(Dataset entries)
[Start of Attachment]
(* ===== verification/CartCache.v ===== *)
(** The cache in front of the carts: [services/cart/src/infrastructure/cached-cart-repository.ts]. Reads
    outside transactions go through it, saves delete from it inside their transaction. The cache may lose
    an entry at any time, which its failures and its time to live come to. *)
From Stdlib Require Import Ascii.
From S2P Require Import Prelude Kernel Store Cart.

#[global] Open Scope Z_scope.

(** ** The cache *)

(** [`tenant:${tenantId}:cart:${cartId}`] *)
Definition key (tenantId cartId : string) : string := "tenant:" +:+ tenantId +:+ ":cart:" +:+ cartId.

(** What is cached of a cart: the rows the mapper makes of it, under the version it has. *)
Record CachedCart := mkCached { ch_cart : Row CartColumns; ch_items : list CartItemRow }.
Definition snapshot (now : Z) (a : Cart) (tenantId : string) : CachedCart :=
  mkCached (mkRow tenantId (agg_id a) (agg_version a) (toCartRow now (agg_props a))) (toItemRows a tenantId).
Definition cached_toDomain (c : CachedCart) : result Cart :=
  p ← toDomain (row_props (ch_cart c)) (ch_items c);
  Ok (mkAgg (row_id (ch_cart c)) (row_version (ch_cart c)) [] p).

Definition Cache := gmap string CachedCart.

(** ** Reads and saves *)

Section cache.
Context `{HO : !LineOrder}.

(** [findById]: inside a transaction the source of truth, else what is cached, else the source of truth,
    of which the cache is then set to a snapshot. *)
Definition cached_findById (inTransaction : bool) (id tenantId : string) (cache : Cache) (s : CartStore) : result (option Cart) :=
  if inTransaction then findById id tenantId s
  else match cache !! key tenantId id with
       | Some c => a ← cached_toDomain c; Ok (Some a)
       | None => findById id tenantId s
       end.

(** The workers beside the store: the transactions, and the reads that have missed and not yet set. *)
Record CacheWorld := mkWorld {
  cw_db : Interleaved (S := CartStore) (Tx := CartTx); cw_cache : Cache; cw_readers : list (string * string * CachedCart) }.
Definition empty_world : CacheWorld := mkWorld (mkInterleaved empty_store []) ∅ [].

(** The steps: of a transaction; the delete of a save, which the transaction that saves makes before it
    commits; a read that misses; its set; an entry lost. *)
Inductive CacheAction :=
| Transact (a : Action CartTx)
| Invalidate (tenantId id : string)
| Miss (now : Z) (tenantId id : string)
| SetCache (i : nat)
| Lose (tenantId id : string).

Definition cache_do (a : CacheAction) (w : CacheWorld) : option CacheWorld :=
  match a with
  | Transact a => db ← cart_do a (cw_db w); Some (mkWorld db (cw_cache w) (cw_readers w))
  | Invalidate t id | Lose t id => Some (mkWorld (cw_db w) (delete (key t id) (cw_cache w)) (cw_readers w))
  | Miss now t id =>
      match findById id t (il_store (cw_db w)) with
      | Ok (Some a) => Some (mkWorld (cw_db w) (cw_cache w) (cw_readers w ++ [(t, id, snapshot now a t)]))
      | _ => None
      end
  | SetCache i => '(t, id, c) ← cw_readers w !! i; Some (mkWorld (cw_db w) (<[key t id := c]> (cw_cache w)) (delete i (cw_readers w)))
  end.

(** ** Keys name carts *)

Definition plain (tenantId : string) : bool := all_chars (fun c => negb (bool_decide (c = ":"%char))) tenantId.

Lemma key_inj t t' id id' : plain t = true -> plain t' = true -> key t id = key t' id' -> t = t' /\ id = id'.
Proof.
  unfold key. intros Ht Ht' E. apply append_inj_l in E. assert (Es : split_on ":" (t +:+ ":cart:" +:+ id) = split_on ":" (t' +:+ ":cart:" +:+ id')) by by rewrite E.
  change (":cart:" +:+ id) with (String ":" ("cart:" +:+ id)) in Es. change (":cart:" +:+ id') with (String ":" ("cart:" +:+ id')) in Es.
  rewrite !split_on_app in Es by done. injection Es as -> _. split; [done|]. by do 2 apply append_inj_l in E.
Qed.

(** A cart comes back from the cache as it was loaded. *)
Lemma snapshot_roundtrip now a t : props_ok (agg_props a) -> agg_events a = [] -> cached_toDomain (snapshot now a t) = Ok a.
Proof.
  intros [Hc Hl] He. unfold cached_toDomain, snapshot, toDomain. cbn. unfold toItemRows. rewrite items_roundtrip by done. cbn.
  destruct a as [i v e p]. cbn in *. subst e. by destruct p.
Qed.

(** ** What is cached was committed *)

Definition tenants_plain (l : list CacheAction) : Prop := forall now t id, Miss now t id ∈ l -> plain t = true.

Lemma tenants_plain_check l : forallb (fun x => match x with Miss _ t _ => plain t | _ => true end) l = true -> tenants_plain l.
Proof. intros Hl now t id Hin%list_elem_of_In. rewrite forallb_forall in Hl. exact (Hl _ Hin). Qed.

(** The cart [t], [id] loaded as [a] after some prefix of the schedule. *)
Definition committed_once (l : list CacheAction) (t id : string) (a : Cart) (w : CacheWorld) : Prop :=
  exists l1 l2 w1, l = l1 ++ l2 /\ run_actions cache_do l1 empty_world = Some w1 /\ run_actions cache_do l2 w1 = Some w /\
    findById id t (il_store (cw_db w1)) = Ok (Some a).

Record cache_ok (l : list CacheAction) (w : CacheWorld) : Prop := {
  co_store : cart_ok (il_store (cw_db w));
  co_seen : il_seen cart_ok evolves (cw_db w);
  co_cached k c : cw_cache w !! k = Some c -> exists t id a, plain t = true /\ k = key t id /\ cached_toDomain c = Ok a /\ committed_once l t id a w;
  co_reading t id c : (t, id, c) ∈ cw_readers w -> exists a, plain t = true /\ cached_toDomain c = Ok a /\ committed_once l t id a w
}.

Lemma committed_once_snoc l t id a w x w' : committed_once l t id a w -> cache_do x w = Some w' -> committed_once (l ++ [x]) t id a w'.
Proof.
  intros (l1 & l2 & w1 & -> & H1 & H2 & Hf) Hx. exists l1, (l2 ++ [x]), w1. rewrite app_assoc. split; [done|]. split; [done|]. split; [|done].
  rewrite run_actions_app, H2. cbn. by rewrite Hx.
Qed.

Lemma cache_ok_snoc l w x w' : run_actions cache_do l empty_world = Some w -> (forall now t id, x = Miss now t id -> plain t = true) -> cache_ok l w -> cache_do x w = Some w' -> cache_ok (l ++ [x]) w'.
Proof.
  intros Hl Hp [Hs Hse Hc Hr] Hx.
  assert (Hlater : forall t id a, committed_once l t id a w -> committed_once (l ++ [x]) t id a w') by (intros; by eapply committed_once_snoc).
  destruct x as [a|t id|now t id|i|t id]; cbn in Hx.
  - destruct (cart_do a (cw_db w)) as [db|] eqn:Ha; [|done]. injection Hx as <-.
    destruct (il_do_seen cart_exec cart_ok evolves a _ _ _ (fun t snaps s s' => cart_exec_step t snaps s s') Hs Hse Ha) as (? & ? & _). split; cbn; [done|done| |].
    + intros k c Hk. destruct (Hc k c Hk) as (t & id & b & ? & ? & ? & ?). exists t, id, b. auto.
    + intros t id c Hin. destruct (Hr t id c Hin) as (b & ? & ? & ?). exists b. auto.
  - injection Hx as <-. split; cbn; [done|done| |].
    + intros k c [_ Hk]%lookup_delete_Some. destruct (Hc k c Hk) as (t' & id' & b & ? & ? & ? & ?). exists t', id', b. auto.
    + intros t' id' c Hin. destruct (Hr t' id' c Hin) as (b & ? & ? & ?). exists b. auto.
  - destruct (findById id t _) as [[a|]|] eqn:Hf; [|done|done]. injection Hx as <-. split; cbn; [done|done| |].
    + intros k c Hk. destruct (Hc k c Hk) as (t' & id' & b & ? & ? & ? & ?). exists t', id', b. auto.
    + intros t' id' c [Hin|Hin]%elem_of_app; [destruct (Hr t' id' c Hin) as (b & ? & ? & ?); exists b; auto|]. apply list_elem_of_singleton in Hin as [= -> -> ->].
      destruct (findById_Some _ _ _ _ Hs Hf) as (r & _ & _ & Hld). exists a. split; [by eapply Hp|]. split; [apply snapshot_roundtrip; [exact (ld_ok _ _ _ Hld)|exact (ld_events _ _ _ Hld)]|].
      apply Hlater. exists l, [], w. rewrite app_nil_r. done.
  - destruct (cw_readers w !! i) as [[[t id] c]|] eqn:Hi; [|done]. injection Hx as <-. split; cbn; [done|done| |].
    + intros k c' [[<- <-]|[_ Hk]]%lookup_insert_Some.
      * apply list_elem_of_lookup_2 in Hi. destruct (Hr t id c Hi) as (b & ? & ? & ?). exists t, id, b. auto.
      * destruct (Hc k c' Hk) as (t' & id' & b & ? & ? & ? & ?). exists t', id', b. auto.
    + intros t' id' c' Hin%delete_elem. destruct (Hr t' id' c' Hin) as (b & ? & ? & ?). exists b. auto.
  - injection Hx as <-. split; cbn; [done|done| |].
    + intros k c [_ Hk]%lookup_delete_Some. destruct (Hc k c Hk) as (t' & id' & b & ? & ? & ? & ?). exists t', id', b. auto.
    + intros t' id' c Hin. destruct (Hr t' id' c Hin) as (b & ? & ? & ?). exists b. auto.
Qed.

Lemma cache_reached l w : tenants_plain l -> run_actions cache_do l empty_world = Some w -> cache_ok l w.
Proof.
  revert w. induction l as [|x l IH] using rev_ind; intros w Hp Hl.
  - injection Hl as <-. split; cbn; [apply cart_empty_store_ok|constructor|done|]. by intros t id c ?%elem_of_nil.
  - rewrite run_actions_app in Hl. destruct (run_actions cache_do l empty_world) as [w1|] eqn:H1; [|done]. cbn in Hl. destruct (cache_do x w1) as [w2|] eqn:Hx; [|done]. injection Hl as <-.
    eapply cache_ok_snoc; [exact H1| | |exact Hx].
    + intros now t id ->. eapply Hp. apply elem_of_app. right. by left.
    + apply IH; [|done]. intros now t id Hin. eapply Hp. apply elem_of_app. by left.
Qed.

(** What happened to the store between two moments. *)
Lemma cache_goes_on l l2 w w2 : cache_ok l w -> run_actions cache_do l2 w = Some w2 -> evolves (il_store (cw_db w)) (il_store (cw_db w2)).
Proof.
  intros [Hs Hse _ _] H2. refine (proj2 (proj2 (run_actions_invariant cache_do (fun v => cart_ok (il_store (cw_db v)) /\ il_seen cart_ok evolves (cw_db v) /\ evolves (il_store (cw_db w)) (il_store (cw_db v))) l2 w w2 _ _ H2))).
  - intros a v v' (Hv & Hvs & He) Ha. destruct a as [a|t id|now t id|i|t id]; cbn in Ha.
    + destruct (cart_do a (cw_db v)) as [db|] eqn:Hd; [|done]. injection Ha as <-.
      destruct (il_do_seen cart_exec cart_ok evolves a _ _ _ (fun t snaps s s' => cart_exec_step t snaps s s') Hv Hvs Hd) as (? & ? & ?). cbn. split; [done|]. split; [done|]. by etransitivity.
    + by injection Ha as <-.
    + destruct (findById id t _) as [[a|]|]; [|done|done]. by injection Ha as <-.
    + destruct (cw_readers v !! i) as [[[? ?] ?]|]; [|done]. by injection Ha as <-.
    + by injection Ha as <-.
  - split; [done|]. split; [done|]. reflexivity.
Qed.

End cache.

(** ** Properties *)

(** C18: a cached read returns what was committed. However reads, saves, deletes, rollbacks and losses of
    entries interleave: a read that goes through the cache returns the cart as it was committed at some
    moment before, never what a transaction wrote and did not commit, and never another tenant's cart;
    where it finds the cart closed, the cart is closed with those lines, and a customer it finds is the
    cart's. A read inside a transaction returns what is committed now. *)
Theorem cached_reads_were_committed `{HO : !LineOrder} l w t id a :
  tenants_plain l -> plain t = true -> run_actions cache_do l empty_world = Some w ->
  cached_findById false id t (cw_cache w) (il_store (cw_db w)) = Ok (Some a) ->
  (exists l1 l2 w1, l = l1 ++ l2 /\ run_actions cache_do l1 empty_world = Some w1 /\ findById id t (il_store (cw_db w1)) = Ok (Some a)) /\
  (exists r, row_of id (cs_carts (il_store (cw_db w))) = Some r /\ row_tenant r = t /\
    (forall c, ct_customerRef (agg_props a) = Some c -> cc_customerRef (row_props r) = Some c) /\
    (closed (ct_status (agg_props a)) = true ->
     cc_status (row_props r) = ct_status (agg_props a) /\ lines_of id (il_store (cw_db w)) ≡ₚ item_row id t <$> ct_items (agg_props a))) /\
  cached_findById true id t (cw_cache w) (il_store (cw_db w)) = findById id t (il_store (cw_db w)).
Proof.
  intros Hp Ht Hl Hf. pose proof (cache_reached l w Hp Hl) as Hok.
  assert (Honce : committed_once l t id a w).
  { unfold cached_findById in Hf. destruct (cw_cache w !! key t id) as [c|] eqn:Hk.
    - destruct (co_cached _ _ Hok _ _ Hk) as (t' & id' & b & Ht' & Ek & Hb & Ho). apply key_inj in Ek as [<- <-]; [|done|done]. rewrite Hb in Hf. by injection Hf as <-.
    - exists l, [], w. by rewrite app_nil_r. }
  destruct Honce as (l1 & l2 & w1 & -> & H1 & H2 & Hf1). split; [by exists l1, l2, w1|]. split; [|done].
  assert (Hok1 : cache_ok l1 w1). { apply cache_reached; [|done]. intros now t' id' Hin. eapply Hp. apply elem_of_app. by left. }
  destruct (findById_Some _ _ _ _ (co_store _ _ Hok1) Hf1) as (r1 & Hr1 & Ht1 & Hld). pose proof (row_of_Some _ _ _ Hr1) as [_ Hid].
  destruct (cache_goes_on _ _ _ _ Hok1 H2 _ _ Hr1) as (r & Hr & [T _ _ _ _ U L]). exists r. split; [done|]. split; [congruence|]. split.
  - intros c Hc. apply U. by rewrite <- (ld_customer _ _ _ Hld).
  - intros Hc. rewrite (ld_status _ _ _ Hld) in Hc |- *. destruct (L Hc) as [E P]. split; [done|]. rewrite P. pose proof (ld_lines _ _ _ Hld) as Hll. rewrite Hid, Ht1 in Hll. by rewrite Hll.
Qed.

(** *** A stale entry *)

#[local] Instance sample_line_order : LineOrder := {| line_order := @reverse CartItemRow; line_order_perm := @reverse_Permutation CartItemRow |}.
Definition sample_cart : list CacheAction := Transact <$> sample_carts.
Definition sample_checkout : list CacheAction :=
  sample_cart ++ (Transact <$> [Begin (TxCheckOut "e1" 5 "t" "guest"); Read 0]).
(** The delete comes before the commit, and a read between the two sets the entry again. *)
Definition sample_race : list CacheAction :=
  sample_checkout ++ [Invalidate "t" "guest"; Miss 6 "t" "guest"; Transact (Commit 0); SetCache 0].
Definition sample_cached (l : list CacheAction) : CacheWorld := default empty_world (run_actions cache_do l empty_world).

(** The delete of a save does not keep the cache from lying. It is made before the transaction
    commits, so a read in between sets the entry to the cart as it was, and nothing deletes it after: with
    every call and read at its end, the cart is checked out and reads through the cache find it active. *)
Theorem save_leaves_a_stale_entry :
  exists w a, run_actions cache_do sample_race empty_world = Some w /\ il_pending (cw_db w) = [] /\ cw_readers w = [] /\
    cached_findById false "guest" "t" (cw_cache w) (il_store (cw_db w)) = Ok (Some a) /\ ct_status (agg_props a) = active /\
    (cc_status ∘ row_props <$> row_of "guest" (cs_carts (il_store (cw_db w)))) = Some checked_out.
Proof. exists (sample_cached sample_race). eexists. split; [by vm_compute|]. split; [by vm_compute|]. split; [by vm_compute|]. split; [vm_compute; reflexivity|]. split; by vm_compute. Qed.

Lemma cached_reads_were_committed_witness :
  let w := sample_cached sample_race in
  tenants_plain sample_race /\
  exists a, cached_findById false "guest" "t" (cw_cache w) (il_store (cw_db w)) = Ok (Some a) /\
    exists r, row_of "guest" (cs_carts (il_store (cw_db w))) = Some r /\ row_tenant r = "t".
Proof.
  intros w. assert (Hp : tenants_plain sample_race) by (apply tenants_plain_check; by vm_compute).
  assert (Hl : run_actions cache_do sample_race empty_world = Some w) by by vm_compute. split; [exact Hp|].
  assert (Hf : exists a, cached_findById false "guest" "t" (cw_cache w) (il_store (cw_db w)) = Ok (Some a)) by (eexists; vm_compute; reflexivity).
  destruct Hf as [a Hf]. exists a. split; [exact Hf|].
  destruct (proj1 (proj2 (cached_reads_were_committed sample_race w "t" "guest" a Hp eq_refl Hl Hf))) as (r & Hr & Ht & _). exists r. split; [exact Hr|exact Ht].
Defined.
[End of Attachment]
## What you have to do
Return every line from the entries above that includes the word "SetCache".

## Answer to this problem
| SetCache (i : nat)
  | SetCache i => '(t, id, c) ← cw_readers w !! i; Some (mkWorld (cw_db w) (<[key t id := c]> (cw_cache w)) (delete i (cw_readers w)))
  sample_checkout ++ [Invalidate "t" "guest"; Miss 6 "t" "guest"; Transact (Commit 0); SetCache 0].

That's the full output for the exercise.